(* ===== verification/Log.v ===== *)
(** * The configuration of the log, and trace spans

    [log/options.go], [Init] of [log/init.go] and [log/span.go].  An option, applied, gives back
    the option that undoes it.  Outside the model: zap ([Build] makes a logger of a
    configuration), and the functions of [log/logger.go] and [log/field.go], which pass on to
    it. *)
From Stdlib Require Import Strings.Ascii.
From S2P Require Import Prelude.
#[local] Open Scope mq_scope.
#[local] Open Scope string_scope.
#[local] Open Scope list_scope.
#[local] Open Scope Z_scope.

(** ** Options *)

Section Options.
(** A setting of the configuration file, and a function that names the file. *)
Context {Setting FileName : Type}.

Record Options := mkOptions {
  Debug : bool; ProcessID : string; LogDir : string; LogFileName : option FileName; LogSetting : option (gmap string Setting) }.

#[export] Instance eta_Options : Eta Options := fun o => mkOptions (Debug o) (ProcessID o) (LogDir o) (LogFileName o) (LogSetting o).

(** The functions [With...] return. *)
Inductive Option :=
| WithDebug (v : bool)
| WithProcessID (v : string)
| WithLogDir (v : string)
| WithLogFileName (v : option FileName)
| WithLogSetting (v : option (gmap string Setting)).

Definition apply (o : Option) (cc : Options) : Options * Option :=
  match o with
  | WithDebug v => (cc <| Debug := v |>, WithDebug (Debug cc))
  | WithProcessID v => (cc <| ProcessID := v |>, WithProcessID (ProcessID cc))
  | WithLogDir v => (cc <| LogDir := v |>, WithLogDir (LogDir cc))
  | WithLogFileName v => (cc <| LogFileName := v |>, WithLogFileName (LogFileName cc))
  | WithLogSetting v => (cc <| LogSetting := v |>, WithLogSetting (LogSetting cc))
  end.

Definition NewOptions (opts : list Option) : Options :=
  foldl (fun cc o => (apply o cc).1) (mkOptions false "" "" None None) opts.
End Options.
Arguments Options : clear implicits.
Arguments Option : clear implicits.

(** ** [Init] *)

(** The width kept for the caller, so that messages line up. *)
Definition callerBlank : string := "                                    ".

Definition caller_column (path : string) : string :=
  let pathLen := String.length path in
  if (pathLen <? String.length callerBlank)%nat then (path ++ String.substring pathLen (String.length callerBlank - pathLen) callerBlank)%string
  else path.

(** The logger asked for: the kind of configuration, with the caller's column in
    development, and the fields of every message in production. *)
Inductive LogConfig := Development (encode_caller : string -> string) | Production (fields : list (string * string)).

Definition log_config {Setting FileName} (o : Options Setting FileName) : LogConfig :=
  if Debug o then Development caller_column else Production [("process", ProcessID o)].

(** The global logger, replaced when one can be built. *)
Definition log_Init {Setting FileName Logger} (Build : LogConfig -> result string Logger) (opts : list (Option Setting FileName)) : outcome Logger :=
  match Build (log_config (NewOptions opts)) with
  | Ok l => Ret l
  | Err e => Panic ("Log init fail: " ++ e)
  end.

(** ** Spans *)

Record TraceSpan := mkTraceSpan { Trace : string; Span : string }.

Definition CreateTrace (trace span : string) : TraceSpan := mkTraceSpan trace span.

(** A new span of the same trace; [generated] is the id drawn for it. *)
Definition ExtractSpan (generated : string) (t : TraceSpan) : TraceSpan := mkTraceSpan (Trace t) generated.

(** [Span] of [log/field.go]: the field of a message that names its span. *)
Definition span_field (t : TraceSpan) : string * string := ("span", Trace t ++ "." ++ Span t)%string.

(** ** What holds *)

Section Options.
Context {Setting FileName : Type}.

(** An option gives back the one that undoes it, and that one the first again. *)
Lemma apply_undoes (o : Option Setting FileName) cc :
  let '(cc', back) := apply o cc in apply back cc' = (cc, o).
Proof. by destruct o, cc. Qed.

(** All that options did is undone by their results, applied the other way round. *)
Fixpoint apply_all (opts : list (Option Setting FileName)) (cc : Options Setting FileName) : Options Setting FileName * list (Option Setting FileName) :=
  match opts with
  | [] => (cc, [])
  | o :: opts => let '(cc, back) := apply o cc in let '(cc, backs) := apply_all opts cc in (cc, backs ++ [back])
  end.

Lemma apply_all_undoes opts : forall cc, foldl (fun cc o => (apply o cc).1) (apply_all opts cc).1 (apply_all opts cc).2 = cc.
Proof.
  induction opts as [|o opts IH]; intros cc; [done|]. cbn. pose proof (apply_undoes o cc) as H. destruct (apply o cc) as [cc1 back].
  specialize (IH cc1). destruct (apply_all opts cc1) as [cc2 backs]. cbn in *. rewrite foldl_app, IH. cbn. by rewrite H.
Qed.

(** [NewOptions] takes the last value given of every setting. *)
Lemma NewOptions_last (opts : list (Option Setting FileName)) : let o := NewOptions opts in
  Debug o = default false (last (omap (fun x => match x with WithDebug v => Some v | _ => None end) opts)) /\
  ProcessID o = default "" (last (omap (fun x => match x with WithProcessID v => Some v | _ => None end) opts)) /\
  LogDir o = default "" (last (omap (fun x => match x with WithLogDir v => Some v | _ => None end) opts)).
Proof.
  unfold NewOptions. induction opts as [|o opts IH] using rev_ind; [done|]. rewrite foldl_app, !omap_app. destruct IH as (H1 & H2 & H3).
  destruct o; cbn [omap list_omap]; rewrite ?app_nil_r, ?last_snoc; split_and!; first [reflexivity | exact H1 | exact H2 | exact H3].
Qed.
End Options.

Lemma string_length_app (a b : string) : String.length (a ++ b) = (String.length a + String.length b)%nat.
Proof. induction a as [|c a IH]; [done|]. exact (f_equal S IH). Qed.

(** The caller's column is never narrower than its blanks, and a longer path is kept. *)
Lemma caller_column_width path : String.length (caller_column path) = Nat.max (String.length callerBlank) (String.length path) /\
  String.prefix path (caller_column path) = true.
Proof.
  unfold caller_column. assert (Hp : forall a b, String.prefix a (a ++ b) = true).
  { induction a as [|c a IH]; intros b; [by destruct b|]. change (String.prefix (String c a) (String c (a ++ b)) = true). cbn. destruct (ascii_dec c c); [apply IH|done]. }
  destruct (Nat.ltb_spec (String.length path) (String.length callerBlank)) as [Hlt|Hge].
  - split; [|apply Hp]. rewrite string_length_app. 
    assert (Hs : forall n, (n <= 36)%nat -> String.length (String.substring n (36 - n) callerBlank) = (36 - n)%nat).
    { intros n Hn. do 37 (destruct n as [|n]; [reflexivity|]). lia. }
    change (String.length callerBlank) with 36%nat in *. rewrite Hs by lia. lia.
  - split; [lia|]. assert (Happ : forall a, (a ++ "")%string = a) by (induction a as [|c a IH]; [done|exact (f_equal (String c) IH)]). rewrite <- (Happ path) at 2. apply Hp.
Qed.

(** What a message of a span carries names its trace: the spans extracted from one
    another share the part before the dot. *)
Lemma span_field_of_trace ids t :
  let t' := foldl (fun t id => ExtractSpan id t) t ids in
  span_field t' = ("span", Trace t ++ "." ++ List.last ids (Span t))%string.
Proof.
  cbn zeta. unfold span_field. f_equal. revert t. induction ids as [|id ids IH]; intros t; [done|]. cbn [foldl]. rewrite IH.
  cbn [ExtractSpan Trace Span]. destruct ids as [|id' ids]; [done|]. f_equal. f_equal. clear. revert id'. induction ids as [|x ids IH]; intros y; [done|exact (IH x)].
Qed.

- - - - -

Give back exactly the lines from the first line of the records through the line holding "#[local] Open Scope mq_scope.", including both of those lines and leaving out all others.

(* ===== verification/Log.v ===== *)
(** * The configuration of the log, and trace spans

    [log/options.go], [Init] of [log/init.go] and [log/span.go].  An option, applied, gives back
    the option that undoes it.  Outside the model: zap ([Build] makes a logger of a
    configuration), and the functions of [log/logger.go] and [log/field.go], which pass on to
    it. *)
From Stdlib Require Import Strings.Ascii.
From S2P Require Import Prelude.
#[local] Open Scope mq_scope.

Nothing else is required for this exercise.